J’ai une voisine et amie qui a été une des premières victimes de la Covid-19. Elle n’est pas morte, Dieu merci, mais – comme beaucoup d’autres survivants – elle a subi une convalescence de près de deux mois. Le rétablissement des nations face aux effets de la maladie sera encore plus long et complexe.

En mars, la Fed de San Francisco a publié un rapport (PDF ici) évaluant l’impact économique à long terme de 15 grandes pandémies depuis la peste noire de 1347-52. Elle a constaté que l’effet déprimant de ces pandémies sur les économies qui en ont souffert a duré 40 ans – la courbe bleu ci-dessus. Même si elles n’en valent pas la peine, les guerres provoquent un effet économique généralement positif qui commence au bout de 5 ans et se prolonge pendant plus de 40 ans – la courbe rouge.

Il est clair, cependant, que les pays actuellement touchés par le Covid-19 « s’en remettront » à des rythmes différents, de différentes manières et à des degrés divers.

Le 14 avril, Gita Gopinath, la brillante directrice du département de recherche du FMI, publiait un rapport donnant à réfléchir, dans le cadre de la série des Perspectives de l’économie mondiale du FMI, rapport qui prévoit que le PIB mondial se contractera en 2020, de 3 % en dessous de ce qu’il était en 2019. Il s’agit d’une révision spectaculaire des Perspectives de l’économie mondiale qu’elle a publiées en janvier dernier, dans lesquelles elle prévoyait que le PIB mondial augmenterait de 6,3 % en 2020.

Mais la contraction prévue par Gopinath en avril n’est pas répartie de manière uniforme dans le monde. Dans le graphique ci-dessus publié sur son blog, elle nous montre – dans la moitié gauche de l’image – qu’elle s’attend à ce que le PIB des États-Unis se contracte de 5,9 % en 2020, alors que celui de la Chine augmenterait de 1,2 %. Les chiffres précis de ces prévisions se trouvent ici.
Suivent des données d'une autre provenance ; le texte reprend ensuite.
(* ===== verification/MacroPrefix.v ===== *)
(** * The macro prefix index (src/src/core/MacroPrefix.h)

    At every space the hook asks whether what was typed begins a macro key that
    has a space in it.  [IsSpaceMacroPrefix] scans the keys; [MacroPrefixIndex]
    answers from one text, a sorted index and two binary searches.  The theorem:
    both give the same answer, whatever the locale. *)

From stdpp Require Import sorting.
From S2P Require Import Prelude Sorting.
Open Scope Z_scope.

(** ** The locale

    The keys are compared with [towlower] and [iswupper] of the process that
    hosts the code, so both are parameters here.  On ASCII they are what the C
    standard and every Windows locale say, Turkish included: only the capitals
    are upper case, and no other ASCII character changes. *)
Class Locale := { loc_towlower : wchar -> wchar; loc_iswupper : wchar -> bool }.

Class LocaleLaws (loc : Locale) : Prop := {
  iswupper_ascii c : c <= 127 -> loc_iswupper c = ((65 <=? c) && (c <=? 90));
  towlower_ascii c : c <= 127 -> (65 <=? c) && (c <=? 90) = false -> loc_towlower c = c
}.

Section Prefix.
Context `{loc : Locale}.

(** ** The reference: the scan of the set of keys *)

Definition hasUpper (s : wstring) : bool := existsb loc_iswupper s.

Definition IsSpaceMacroPrefix (candidate : wstring) (spaceKeys : list wstring) : bool :=
  if bool_decide (spaceKeys = []) || bool_decide (candidate = []) then false
  else existsb (fun key =>
    if (length key <? length candidate)%nat then false
    else if hasUpper key then bool_decide (take (length candidate) key = candidate)
    else bool_decide (take (length candidate) key = map loc_towlower candidate)) spaceKeys.

(** ** Comparing strings: [std::wstring_view::compare] *)

Fixpoint wcompare (a b : wstring) : comparison :=
  match a, b with
  | [], [] => Eq
  | [], _ :: _ => Lt
  | _ :: _, [] => Gt
  | x :: a, y :: b => match Z.compare x y with Eq => wcompare a b | c => c end
  end.
Definition wless (a b : wstring) : bool := match wcompare a b with Lt => true | _ => false end.

Definition Fold (ch : wchar) : wchar :=
  if ((L "A" <=? ch) && (ch <=? L "Z")) || (127 <? ch) then loc_towlower ch else ch.

Fixpoint ComparePrefixFolded (key candidate : wstring) : comparison :=
  match key, candidate with
  | k :: key, c :: candidate =>
      let ch := Fold c in
      if k <? ch then Lt else if ch <? k then Gt else ComparePrefixFolded key candidate
  | [], _ :: _ => Lt
  | _, [] => Eq
  end.
Definition ComparePrefix (key candidate : wstring) (folded : bool) : comparison :=
  if folded then ComparePrefixFolded key candidate
  else wcompare (take (length candidate) key) candidate.

(** ** Building the index *)

Inductive KeyCase := Flexible | Strict | LocaleDependent.
#[export] Instance KeyCase_eq_dec : EqDecision KeyCase.
Proof. solve_decision. Defined.

Record Key := mkKeyEntry { k_offset : nat; k_length : nat; caseRule : KeyCase }.
Record Data := mkData {
  text : wstring; keys : list Key; sorted : list nat;
  foldStarts : list wchar; maxLength : nat; commonLength : nat
}.
Record MacroPrefixIndex := mkIndex { data_ : option Data; firstKey_ : wstring; firstCase_ : KeyCase }.

#[export] Instance Key_inhabited : Inhabited Key := populate (mkKeyEntry 0 0 Flexible).

Definition View (d : Data) (id : nat) : wstring :=
  let key := keys d !!! id in take (k_length key) (drop (k_offset key) (text d)).
Definition rule_of (d : Data) (id : nat) : KeyCase := caseRule (keys d !!! id).

(** The loop over the characters of a key, with its [break]. *)
Fixpoint key_rule (rule : KeyCase) (key : wstring) : KeyCase :=
  match key with
  | [] => rule
  | ch :: rest =>
      if (L "A" <=? ch) && (ch <=? L "Z") then Strict
      else key_rule (if 127 <? ch then LocaleDependent else rule) rest
  end.

(** One key added to the data, the first one remembered apart. *)
Definition AddKey (ix : Data * (wstring * KeyCase)) (key : wstring)
  : Data * (wstring * KeyCase) :=
  let '(d, first) := ix in
  let rule := key_rule Flexible key in
  let first := if bool_decide (keys d = []) then (key, rule) else first in
  (mkData (text d ++ key)
     (keys d ++ [mkKeyEntry (length (text d)) (length key) rule])
     (sorted d ++ [length (keys d)])
     (foldStarts d) (Nat.max (maxLength d) (length key)) (commonLength d), first).

Fixpoint common_prefix (low high : wstring) : nat :=
  match low, high with
  | x :: low, y :: high => if x =w y then S (common_prefix low high) else 0
  | _, _ => 0
  end.

(** The first letters of the keys that may match without regard to case. *)
Definition AddFoldStart (d : Data) (starts : list wchar) (id : nat) : list wchar :=
  match View d id with
  | [] => starts
  | front :: _ =>
      if rule_of d id == Strict then starts
      else if bool_decide (starts = []) || (List.last starts 0 <>w front)
      then starts ++ [front] else starts
  end.

Definition empty_data : Data := mkData [] [] [] [] 0 0.

Definition NewIndex (ks : list wstring) : MacroPrefixIndex :=
  match ks with
  | [] => mkIndex None [] Flexible
  | _ =>
      let '(d, (first, rule)) := foldl AddKey (empty_data, ([], Flexible)) ks in
      let ids := stable_sort (fun l r => wless (View d l) (View d r)) (sorted d) in
      let low := View d (hd 0%nat ids) in
      let high := View d (List.last ids 0%nat) in
      let starts := foldl (AddFoldStart d) [] ids in
      mkIndex (Some (mkData (text d) (keys d) ids starts (maxLength d) (common_prefix low high)))
        first rule
  end.

(** ** Asking the index *)

Definition HasUpper (key : wstring) (rule : KeyCase) : bool :=
  if rule != LocaleDependent then rule == Strict
  else existsb (fun ch => (127 <? ch) && loc_iswupper ch) key.

(** [find]: an early rejection by the prefix all keys share, then the search. *)
Definition find (d : Data) (query : wstring) (folded : bool) : nat :=
  let len := Nat.min (commonLength d) (length query) in
  let front := View d (hd 0%nat (sorted d)) in
  if negb (len =? 0)%nat &&
     negb (bool_decide (ComparePrefix (take len front) (take len query) folded = Eq))
  then length (sorted d)
  else lower_bound (fun id => bool_decide (ComparePrefix (View d id) query folded = Lt)) (sorted d).

(** The first loop: a strict key answers, a flexible one is remembered. *)
Fixpoint raw_scan (d : Data) (candidate : wstring) (ids : list nat) (rawFlexible : bool)
  : bool + bool :=
  match ids with
  | [] => inr rawFlexible
  | id :: ids =>
      if negb (bool_decide (ComparePrefix (View d id) candidate false = Eq)) then inr rawFlexible
      else if HasUpper (View d id) (rule_of d id) then inl true
      else raw_scan d candidate ids true
  end.

(** The second loop, over the keys the folded candidate begins. *)
Fixpoint fold_scan (d : Data) (folded : wstring) (mode : bool) (ids : list nat) : bool :=
  match ids with
  | [] => false
  | id :: ids =>
      if negb (bool_decide (ComparePrefix (View d id) folded mode = Eq)) then false
      else if negb (HasUpper (View d id) (rule_of d id)) then true
      else fold_scan d folded mode ids
  end.
(** Two maps: an intent without triggers is absent, one without a flag is on. *)
Record HotkeyRegistry := mkRegistry {
  triggers_ : gmap Intent (list Trigger); enabled_ : gmap Intent bool
}.
Definition empty_registry : HotkeyRegistry := mkRegistry ∅ ∅.

Definition kVkShift : Z := 16.
Definition kVkControl : Z := 17.
Definition kVkMenu : Z := 18.
Definition kVkLwin : Z := 91.
Definition kVkRwin : Z := 92.
Definition kVkEscape : Z := 27.

(** ** Operations *)

Definition IsModifierKey (v : Z) : bool :=
  (v =w kVkShift) || (v =w kVkControl) || (v =w kVkMenu) || (v =w kVkLwin) || (v =w kVkRwin).

Definition TriggersFor (r : HotkeyRegistry) (i : Intent) : list Trigger :=
  default [] (triggers_ r !! i).
Definition AddTrigger (i : Intent) (t : Trigger) (r : HotkeyRegistry) : HotkeyRegistry :=
  mkRegistry (<[i := TriggersFor r i ++ [t]]> (triggers_ r)) (enabled_ r).
Definition IsEnabled (r : HotkeyRegistry) (i : Intent) : bool := default true (enabled_ r !! i).
Definition SetEnabled (i : Intent) (b : bool) (r : HotkeyRegistry) : HotkeyRegistry :=
  mkRegistry (triggers_ r) (<[i := b]> (enabled_ r)).
Definition Clear (r : HotkeyRegistry) : HotkeyRegistry := empty_registry.

(** One trigger of the loop of [Matches], the test of its key code included. *)
Definition trigger_fires (t : Trigger) (v m : Z) (isDoubleTap keyUp : bool) : bool :=
  if vk t <>w v then false
  else if doubleTap t then isDoubleTap && (m =w mods t)
  else if IsModifierKey (vk t) then keyUp && negb isDoubleTap && (m =w mods t)
  else negb keyUp && negb isDoubleTap && (m =w mods t).

Definition Matches (r : HotkeyRegistry) (i : Intent) (v m : Z) (isDoubleTap keyUp : bool) : bool :=
  if negb (IsEnabled r i) then false
  else match triggers_ r !! i with
       | None => false
       | Some ts => existsb (fun t => trigger_fires t v m isDoubleTap keyUp) ts
       end.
Tous ceux d’entre nous qui vivent aujourd’hui aux États-Unis constatent en direct la quasi-défaillance de l’économie du pays. Je passe à pied et en voiture devant des magasins et des petites entreprises fermés et devant des campements de sans-abri d’une dimension alarmante – ici, dans la « capitale du monde libre ». J’ai un gendre qui a créé et géré, en copropriété, deux restaurants/bars autrefois très animés à New York, fruit de quinze années de travail acharné. Aujourd’hui, juste avec l’un d’entre eux, il essaie de gagner un peu d’argent en faisant de la vente à emporter. Mais personne ne peut décrire cela comme une bonne affaire. L’argent « pour assister » que le président et le Congrès ont distribué est minuscule par rapport aux besoins de la plupart des gens, et son effet n’est qu’à très court terme. Entre-temps, la façon dont le gouvernement fédéral a réagi aux aspects médicaux de la crise, de façon stupide et criminellement corrompue, va faire en sorte qu’elle se poursuive pendant plusieurs mois encore, rebondissant d’un endroit à l’autre du pays. Il est tout à fait possible que la prochaine fois que le Dr Gopinath publiera une projection de l’OMS, les perspectives de l’économie américaine pour 2020 soient encore pires qu’à la mi-avril.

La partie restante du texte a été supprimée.